> **YOUR ASSIGNMENT**
Pull each line containing "bool" out of the data and copy it.

> **RECORDS FOR THIS EXERCISE**
(** * Snapshot monitoring core of zrepl: a shallow embedding and its properties

    The development follows [client/monitor/snapshots.go].  Go values are
    embedded as follows.

    - [uint] is a 64-bit unsigned integer: a [Z] reduced by [wrap64] after
      every arithmetic operation.
    - [time.Duration] is a signed 64-bit count of nanoseconds: a [Z]; the one
      subtraction performed on instants ([time.Time.Sub]) saturates.
    - [time.Time] is an instant: a [Z] of nanoseconds on the time line.
    - [string] is a byte string: [String.string], whose characters are bytes.
    - a slice is a [list]; the difference between a [nil] slice and an empty
      one, which [jobDatasets] tests, is kept with [option].
    - a pointer into the snapshot slice ([&snapshots[i]]) is the index [i].
    - a Go [map] is a [gmap].
    - methods that mutate their receiver take the receiver and return the new
      one; the monitoring response the receiver points to is the list of the
      updates it was handed, oldest first. *)

From Stdlib Require Import ZArith String Ascii DecimalString.
From stdpp Require Import gmap strings list sorting.

Open Scope Z_scope.

(** ** Machine integers *)

Definition wrap64 (z : Z) : Z := z mod 2 ^ 64.

Definition minDuration : Z := - 2 ^ 63.
Definition maxDuration : Z := 2 ^ 63 - 1.

(** ** Package [strings] *)

(** [strings.HasPrefix]:
    [len(s) >= len(prefix) && s[:len(prefix)] == prefix]. *)
Definition HasPrefix (s prefix : string) : bool :=
  (String.length prefix <=? String.length s)%nat
  && String.eqb (String.substring 0 (String.length prefix) s) prefix.

(** ** Package [time] *)

Module time.

Definition Nanosecond : Z := 1.
Definition Second : Z := 1000000000.

(** [Time.Sub]: the difference of two instants, saturated to the range of
    [Duration]. *)
Definition Sub (t u : Z) : Z :=
  if t - u <? minDuration then minDuration
  else if maxDuration <? t - u then maxDuration
  else t - u.

(** [time.Since(t)] is [time.Now().Sub(t)]; the clock reading is the
    argument [now]. *)
Definition Since (now t : Z) : Z := Sub now t.

(** [Duration.Truncate]: [if m <= 0 { return d }; return d - d%m], where
    Go's [%] takes the sign of the dividend. *)
Definition Truncate (d m : Z) : Z :=
  if m <=? 0 then d else d - Z.rem d m.

Definition Before (t u : Z) : bool := t <? u.
Definition After (t u : Z) : bool := u <? t.

End time.

(** ** Package [fmt] *)

Definition dquote : ascii := "034"%char.

(** What the formatting verbs need from the Go library: [strconv.Quote]
    (behind [%q]) and [Duration.String] (behind [%v] and [%q] of a
    duration).  [strconv.Quote] returns a double-quoted literal. *)
Class GoFmt := {
  strconv_Quote : string → string;
  Duration_String : Z → string;
  strconv_Quote_head : ∀ s, ∃ r, strconv_Quote s = String dquote r
}.

(** The operands passed to [updateStatus] as [a ...any]. *)
Inductive any :=
| AString (s : string)
| AUint (n : Z)
| ADuration (d : Z).

Definition fmt_d (n : Z) : string := NilZero.string_of_int (Z.to_int n).

Section Sprintf.
Context {F : GoFmt}.

Definition badVerb (v : ascii) (x : any) : string :=
  "%!" +:+ String v "(" +:+
  match x with
  | AString s => "string=" +:+ s
  | AUint n => "uint=" +:+ fmt_d n
  | ADuration d => "time.Duration=" +:+ Duration_String d
  end +:+ ")".

(** One verb applied to one operand, for the verbs the program uses. *)
Definition verb (v : ascii) (x : any) : string :=
  match v, x with
  | "s"%char, AString s => s
  | "s"%char, ADuration d => Duration_String d
  | "q"%char, AString s => strconv_Quote s
  | "q"%char, ADuration d => strconv_Quote (Duration_String d)
  | "d"%char, AUint n => fmt_d n
  | "d"%char, ADuration d => fmt_d d
  | "v"%char, AString s => s
  | "v"%char, AUint n => fmt_d n
  | "v"%char, ADuration d => Duration_String d
  | _, _ => badVerb v x
  end.

(** [fmt.Sprintf] on formats made of plain bytes and one-letter verbs. *)
Fixpoint Sprintf (format : string) (a : list any) : string :=
  match format with
  | EmptyString =>
      match a with
      | [] => ""
      | _ => "%!(EXTRA)"
      end
  | String c rest =>
      if Ascii.eqb c "%" then
        match rest with
        | String v rest' =>
            match a with
            | x :: a' => verb v x +:+ Sprintf rest' a'
            | [] => "%!" +:+ String v "(MISSING)" +:+ Sprintf rest' []
            end
        | EmptyString => "%!(NOVERB)"
        end
      else String c (Sprintf rest a)
  end.

End Sprintf.

(** ** Package [zfs] *)

Module zfs.

(** Modelled from the spec: [zfs.FilesystemVersion] is not among the
    sources; a snapshot has a name and a creation instant, and its full path
    on a filesystem is derived from the name. *)
Record FilesystemVersion := {
  Name : string;
  Creation : Z
}.

Global Instance FilesystemVersion_inhabited : Inhabited FilesystemVersion :=
  populate {| Name := ""; Creation := 0 |}.

(** [FilesystemVersion.FullPath]: the snapshot [fs@name]. *)
Definition FullPath (v : FilesystemVersion) (fs : string) : string :=
  fs +:+ "@" +:+ Name v.

End zfs.

(** ** Grouping snapshots by prefix *)

Record groupItem := {
  Count : Z;
  Oldest : option nat;
  Latest : option nat
}.

Definition Snapshot (self : groupItem) (oldest : bool) : option nat :=
  if oldest then Oldest self else Latest self.

(** The test of the inner loop: [p == "" || strings.HasPrefix(s.Name, p)]. *)
Definition matches (name p : string) : bool :=
  String.eqb p "" || HasPrefix name p.

(** The body run for the group a snapshot falls in; [s] is [&snapshots[i]]. *)
Definition addSnapshot (snapshots : list zfs.FilesystemVersion) (i : nat)
    (g : groupItem) : groupItem :=
  let s := snapshots !!! i in
  {| Count := wrap64 (Count g + 1);
     Oldest :=
       match Oldest g with
       | None => Some i
       | Some o =>
           if time.Before (zfs.Creation s) (zfs.Creation (snapshots !!! o))
           then Some i else Some o
       end;
     Latest :=
       match Latest g with
       | None => Some i
       | Some l =>
           if time.After (zfs.Creation s) (zfs.Creation (snapshots !!! l))
           then Some i else Some l
       end |}.

(** The inner loop [for j, p := range prefixes], from index [j] on. *)
Fixpoint groupOne (snapshots : list zfs.FilesystemVersion) (i : nat)
    (prefixes : list string) (j : nat) (grouped : list groupItem)
    : list groupItem :=
  match prefixes with
  | [] => grouped
  | p :: ps =>
      if matches (zfs.Name (snapshots !!! i)) p
      then alter (addSnapshot snapshots i) j grouped
      else groupOne snapshots i ps (S j) grouped
  end.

> **RESPONSE TO THE TASK**
Definition HasPrefix (s prefix : string) : bool :=
Definition Before (t u : Z) : bool := t <? u.
Definition After (t u : Z) : bool := u <? t.
Definition Snapshot (self : groupItem) (oldest : bool) : option nat :=
Definition matches (name p : string) : bool :=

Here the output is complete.